__TASK PROMPT__. Only an exact repetition of the entries will do.

PROVIDED RECORDS below:

(* ===== verification/CatalogSafety.v ===== *)
(** * CatalogSafety: what a catalog command leaves

    Each of the six workflows makes exactly its one change of one row of its
    bank, one audit event and the record that answers its repetitions, or
    nothing. *)

From S2P Require Import Prelude Json Domain Stores World ShardTx Guards Idempotency AuthTypes CatalogStore CatalogService Scenario.
Open Scope string_scope.
Open Scope list_scope.
Open Scope Z_scope.

(** ** The requests *)

Inductive catalog_request :=
  | NewProduct (code name status : string) (configuration : json)
  | NewClient (external : string) (display : option string)
  | NewAccount (client external : string)
  | SetProduct (id : string) (name status : option string) (configuration : option json)
  | SetClient (id : string) (display : option string)
  | SetAccount (id client : string).

Definition request_kind (c : catalog_request) : string :=
  match c with
  | NewProduct _ _ _ _ | SetProduct _ _ _ _ => "card-products"
  | NewClient _ _ | SetClient _ _ => "clients"
  | NewAccount _ _ | SetAccount _ _ => "account-references"
  end.
(** The row a change names; a creation names none. *)
Definition request_id (c : catalog_request) : option string :=
  match c with
  | SetProduct id _ _ _ | SetClient id _ | SetAccount id _ => Some id
  | _ => None
  end.
Definition request_verb (c : catalog_request) : string := match request_id c with None => ".create" | Some _ => ".patch" end.
Definition request_status (c : catalog_request) : Z := match request_id c with None => 201 | Some _ => 200 end.
Definition request_scope (p : Principal) (c : catalog_request) : string :=
  request_kind c +:+ match request_id c with
                     | None => ".create.actor." +:+ Principal_UserID p
                     | Some id => ".patch." +:+ id +:+ ".actor." +:+ Principal_UserID p
                     end.
(** The body that is fingerprinted. *)
Definition request_body (c : catalog_request) : string := json_encode
  match c with
  | NewProduct code name status configuration =>
      JObj [("product_code", JStr code); ("name", JStr name); ("status", JStr status); ("configuration", configuration)]
  | NewClient external display => JObj [("external_client_ref", JStr external); ("display_name", JOptStr display)]
  | NewAccount client external => JObj [("client_id", JStr client); ("external_account_ref", JStr external)]
  | SetProduct _ name status configuration =>
      JObj [("name", JOptStr name); ("status", JOptStr status); ("configuration", default JNull configuration)]
  | SetClient _ display => JObj [("display_name", JOptStr display)]
  | SetAccount _ client => JObj [("client_id", JStr client)]
  end.

Definition run_catalog hmac fp (p : Principal) (bank key rq : string) (c : catalog_request) : M json :=
  match c with
  | NewProduct code name status configuration => CreateCardProductWorkflow hmac fp p bank key code name status configuration rq
  | NewClient external display => CreateClientWorkflow hmac fp p bank key external display rq
  | NewAccount client external => CreateAccountReferenceWorkflow hmac fp p bank key client external rq
  | SetProduct id name status configuration => PatchCardProductWorkflow hmac fp p bank id key name status configuration rq
  | SetClient id display => PatchClientWorkflow hmac fp p bank id key display rq
  | SetAccount id client => PatchAccountReferenceWorkflow hmac fp p bank id key client rq
  end.

(** ** Their effects *)

Section Effects.
Context (bank user : string).

(** The change of the tables, by row id, instant and response. *)
Definition catalog_effect (c : catalog_request) (id : string) (raw : json) (db db' : shard_db) : Prop :=
  match c with
  | NewProduct code name status configuration =>
      exists t, let p := ProductRow code name status (jsonb configuration) 1 t t user user in
      products db !! (bank, id) = None /\ (forall i q, products db !! (bank, i) = Some q -> pr_product_code q <> code) /\
      db' = put_products (<[(bank, id) := p]> (products db)) db /\ raw = CardProduct_json (scanCardProduct id p)
  | NewClient external display =>
      exists t, let r := ClientRow external display t t user user in
      clients db !! (bank, id) = None /\ (forall i q, clients db !! (bank, i) = Some q -> cl_external_client_ref q <> external) /\
      db' = put_clients (<[(bank, id) := r]> (clients db)) db /\ raw = Client_json (scanClient id r)
  | NewAccount client external =>
      exists t, let r := AccountRow client external t t user user in
      accounts db !! (bank, id) = None /\ is_Some (clients db !! (bank, client)) /\
      (forall i q, accounts db !! (bank, i) = Some q -> ac_external_account_ref q <> external) /\
      db' = put_accounts (<[(bank, id) := r]> (accounts db)) db /\ raw = AccountReference_json (scanAccountReference id r)
  | SetProduct i name status configuration =>
      exists p t, products db !! (bank, id) = Some p /\ id = i /\
      let conf := match configuration with None => pr_configuration p | Some c => jsonb c end in
      let p' := ProductRow (pr_product_code p) (default (pr_name p) name) (default (pr_status p) status) conf
                  (if decide (conf = pr_configuration p) then pr_configuration_version p else pr_configuration_version p + 1)
                  (pr_created_at p) t (pr_created_by p) user in
      db' = put_products (<[(bank, id) := p']> (products db)) db /\ raw = CardProduct_json (scanCardProduct id p')
  | SetClient i display =>
      exists r t, clients db !! (bank, id) = Some r /\ id = i /\
      let r' := ClientRow (cl_external_client_ref r) display (cl_created_at r) t (cl_created_by r) user in
      db' = put_clients (<[(bank, id) := r']> (clients db)) db /\ raw = Client_json (scanClient id r')
  | SetAccount i client =>
      exists r t, accounts db !! (bank, id) = Some r /\ id = i /\ is_Some (clients db !! (bank, client)) /\
      let r' := AccountRow client (ac_external_account_ref r) (ac_created_at r) t (ac_created_by r) user in
      db' = put_accounts (<[(bank, id) := r']> (accounts db)) db /\ raw = AccountReference_json (scanAccountReference id r')
  end.
End Effects.

(** ** The statements *)

Lemma insert_reference_inr {A B : Type} (bank : string) (get : shard_db -> gmap key A) (put : gmap key A -> shard_db -> shard_db) (taken : A -> bool)
    (mk : sql_env -> A) (scan : string -> A -> B) env db b db' :
  insert_reference bank get put taken mk scan env db = inr (b, db') ->
  exists id, get db !! (bank, id) = None /\ (forall i q, get db !! (bank, i) = Some q -> taken q = false) /\
    db' = put (<[(bank, id) := mk env]> (get db)) db /\ b = scan id (mk env).
Proof.
  unfold insert_reference. destruct (existsb _ _) eqn:Et; [done|]. destruct (insert_pk _ _ _) as [|t] eqn:Ei; [done|].
  intros [= <- <-]. apply insert_pk_inr in Ei as [Hn ->]. eexists. split; [exact Hn|]. split; [|done].
  intros i q Hq. apply bank_rows_spec in Hq. apply list_elem_of_In in Hq. destruct (taken q) eqn:E; [|done].
  assert (existsb (fun p => taken p.2) (bank_rows bank (get db)) = true) by (apply existsb_exists; by exists (i, q)). congruence.
Qed.
Lemma update_reference_inr {A B : Type} (bank id : string) (get : shard_db -> gmap key A) (put : gmap key A -> shard_db -> shard_db)
    (set : sql_env -> A -> A) (scan : string -> A -> B) env db b db' :
  update_reference bank id get put set scan env db = inr (Some b, db') ->
  exists r, get db !! (bank, id) = Some r /\ db' = put (<[(bank, id) := set env r]> (get db)) db /\ b = scan id (set env r).
Proof. unfold update_reference. destruct (get db !! (bank, id)) as [r|]; [|done]. intros [= <- <-]. eauto. Qed.
Lemma updated_tx {A} (f : sql shard_db (option A)) w db a w' :
  w_shard_tx w = Some db -> updated (shard_exec f) w = (inr (Some a), w') ->
  exists env db', f env db = inr (Some a, db') /\ w_shard_tx w' = Some db'.
Proof.
  intros Hdb H. unfold updated in H. apply bind_inr in H as (r & w1 & H1 & H). rewrite try_inr in H1.
  destruct r as [e|x]; [destruct (errors_is _ _); [by apply ret_inr in H as [? _]|by apply throw_inr in H]|].
  apply ret_inr in H as [[= ->] <-]. rewrite row_inr in H1. apply (exec_tx _ _ _ _ _ Hdb) in H1 as (env & db' & Hf & Htx & _). eauto.
Qed.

End of PROVIDED RECORDS.

__ANSWER AREA__.
(* ===== verification/CatalogSafety.v ===== *)
(** * CatalogSafety: what a catalog command leaves

    Each of the six workflows makes exactly its one change of one row of its
    bank, one audit event and the record that answers its repetitions, or
    nothing. *)

From S2P Require Import Prelude Json Domain Stores World ShardTx Guards Idempotency AuthTypes CatalogStore CatalogService Scenario.
Open Scope string_scope.
Open Scope list_scope.
Open Scope Z_scope.

(** ** The requests *)

Inductive catalog_request :=
  | NewProduct (code name status : string) (configuration : json)
  | NewClient (external : string) (display : option string)
  | NewAccount (client external : string)
  | SetProduct (id : string) (name status : option string) (configuration : option json)
  | SetClient (id : string) (display : option string)
  | SetAccount (id client : string).

Definition request_kind (c : catalog_request) : string :=
  match c with
  | NewProduct _ _ _ _ | SetProduct _ _ _ _ => "card-products"
  | NewClient _ _ | SetClient _ _ => "clients"
  | NewAccount _ _ | SetAccount _ _ => "account-references"
  end.
(** The row a change names; a creation names none. *)
Definition request_id (c : catalog_request) : option string :=
  match c with
  | SetProduct id _ _ _ | SetClient id _ | SetAccount id _ => Some id
  | _ => None
  end.
Definition request_verb (c : catalog_request) : string := match request_id c with None => ".create" | Some _ => ".patch" end.
Definition request_status (c : catalog_request) : Z := match request_id c with None => 201 | Some _ => 200 end.
Definition request_scope (p : Principal) (c : catalog_request) : string :=
  request_kind c +:+ match request_id c with
                     | None => ".create.actor." +:+ Principal_UserID p
                     | Some id => ".patch." +:+ id +:+ ".actor." +:+ Principal_UserID p
                     end.
(** The body that is fingerprinted. *)
Definition request_body (c : catalog_request) : string := json_encode
  match c with
  | NewProduct code name status configuration =>
      JObj [("product_code", JStr code); ("name", JStr name); ("status", JStr status); ("configuration", configuration)]
  | NewClient external display => JObj [("external_client_ref", JStr external); ("display_name", JOptStr display)]
  | NewAccount client external => JObj [("client_id", JStr client); ("external_account_ref", JStr external)]
  | SetProduct _ name status configuration =>
      JObj [("name", JOptStr name); ("status", JOptStr status); ("configuration", default JNull configuration)]
  | SetClient _ display => JObj [("display_name", JOptStr display)]
  | SetAccount _ client => JObj [("client_id", JStr client)]
  end.

Definition run_catalog hmac fp (p : Principal) (bank key rq : string) (c : catalog_request) : M json :=
  match c with
  | NewProduct code name status configuration => CreateCardProductWorkflow hmac fp p bank key code name status configuration rq
  | NewClient external display => CreateClientWorkflow hmac fp p bank key external display rq
  | NewAccount client external => CreateAccountReferenceWorkflow hmac fp p bank key client external rq
  | SetProduct id name status configuration => PatchCardProductWorkflow hmac fp p bank id key name status configuration rq
  | SetClient id display => PatchClientWorkflow hmac fp p bank id key display rq
  | SetAccount id client => PatchAccountReferenceWorkflow hmac fp p bank id key client rq
  end.

(** ** Their effects *)

Section Effects.
Context (bank user : string).

(** The change of the tables, by row id, instant and response. *)
Definition catalog_effect (c : catalog_request) (id : string) (raw : json) (db db' : shard_db) : Prop :=
  match c with
  | NewProduct code name status configuration =>
      exists t, let p := ProductRow code name status (jsonb configuration) 1 t t user user in
      products db !! (bank, id) = None /\ (forall i q, products db !! (bank, i) = Some q -> pr_product_code q <> code) /\
      db' = put_products (<[(bank, id) := p]> (products db)) db /\ raw = CardProduct_json (scanCardProduct id p)
  | NewClient external display =>
      exists t, let r := ClientRow external display t t user user in
      clients db !! (bank, id) = None /\ (forall i q, clients db !! (bank, i) = Some q -> cl_external_client_ref q <> external) /\
      db' = put_clients (<[(bank, id) := r]> (clients db)) db /\ raw = Client_json (scanClient id r)
  | NewAccount client external =>
      exists t, let r := AccountRow client external t t user user in
      accounts db !! (bank, id) = None /\ is_Some (clients db !! (bank, client)) /\
      (forall i q, accounts db !! (bank, i) = Some q -> ac_external_account_ref q <> external) /\
      db' = put_accounts (<[(bank, id) := r]> (accounts db)) db /\ raw = AccountReference_json (scanAccountReference id r)
  | SetProduct i name status configuration =>
      exists p t, products db !! (bank, id) = Some p /\ id = i /\
      let conf := match configuration with None => pr_configuration p | Some c => jsonb c end in
      let p' := ProductRow (pr_product_code p) (default (pr_name p) name) (default (pr_status p) status) conf
                  (if decide (conf = pr_configuration p) then pr_configuration_version p else pr_configuration_version p + 1)
                  (pr_created_at p) t (pr_created_by p) user in
      db' = put_products (<[(bank, id) := p']> (products db)) db /\ raw = CardProduct_json (scanCardProduct id p')
  | SetClient i display =>
      exists r t, clients db !! (bank, id) = Some r /\ id = i /\
      let r' := ClientRow (cl_external_client_ref r) display (cl_created_at r) t (cl_created_by r) user in
      db' = put_clients (<[(bank, id) := r']> (clients db)) db /\ raw = Client_json (scanClient id r')
  | SetAccount i client =>
      exists r t, accounts db !! (bank, id) = Some r /\ id = i /\ is_Some (clients db !! (bank, client)) /\
      let r' := AccountRow client (ac_external_account_ref r) (ac_created_at r) t (ac_created_by r) user in
      db' = put_accounts (<[(bank, id) := r']> (accounts db)) db /\ raw = AccountReference_json (scanAccountReference id r')
  end.
End Effects.

(** ** The statements *)

Lemma insert_reference_inr {A B : Type} (bank : string) (get : shard_db -> gmap key A) (put : gmap key A -> shard_db -> shard_db) (taken : A -> bool)
    (mk : sql_env -> A) (scan : string -> A -> B) env db b db' :
  insert_reference bank get put taken mk scan env db = inr (b, db') ->
  exists id, get db !! (bank, id) = None /\ (forall i q, get db !! (bank, i) = Some q -> taken q = false) /\
    db' = put (<[(bank, id) := mk env]> (get db)) db /\ b = scan id (mk env).
Proof.
  unfold insert_reference. destruct (existsb _ _) eqn:Et; [done|]. destruct (insert_pk _ _ _) as [|t] eqn:Ei; [done|].
  intros [= <- <-]. apply insert_pk_inr in Ei as [Hn ->]. eexists. split; [exact Hn|]. split; [|done].
  intros i q Hq. apply bank_rows_spec in Hq. apply list_elem_of_In in Hq. destruct (taken q) eqn:E; [|done].
  assert (existsb (fun p => taken p.2) (bank_rows bank (get db)) = true) by (apply existsb_exists; by exists (i, q)). congruence.
Qed.
Lemma update_reference_inr {A B : Type} (bank id : string) (get : shard_db -> gmap key A) (put : gmap key A -> shard_db -> shard_db)
    (set : sql_env -> A -> A) (scan : string -> A -> B) env db b db' :
  update_reference bank id get put set scan env db = inr (Some b, db') ->
  exists r, get db !! (bank, id) = Some r /\ db' = put (<[(bank, id) := set env r]> (get db)) db /\ b = scan id (set env r).
Proof. unfold update_reference. destruct (get db !! (bank, id)) as [r|]; [|done]. intros [= <- <-]. eauto. Qed.
Lemma updated_tx {A} (f : sql shard_db (option A)) w db a w' :
  w_shard_tx w = Some db -> updated (shard_exec f) w = (inr (Some a), w') ->
  exists env db', f env db = inr (Some a, db') /\ w_shard_tx w' = Some db'.
Proof.
  intros Hdb H. unfold updated in H. apply bind_inr in H as (r & w1 & H1 & H). rewrite try_inr in H1.
  destruct r as [e|x]; [destruct (errors_is _ _); [by apply ret_inr in H as [? _]|by apply throw_inr in H]|].
  apply ret_inr in H as [[= ->] <-]. rewrite row_inr in H1. apply (exec_tx _ _ _ _ _ Hdb) in H1 as (env & db' & Hf & Htx & _). eauto.
Qed.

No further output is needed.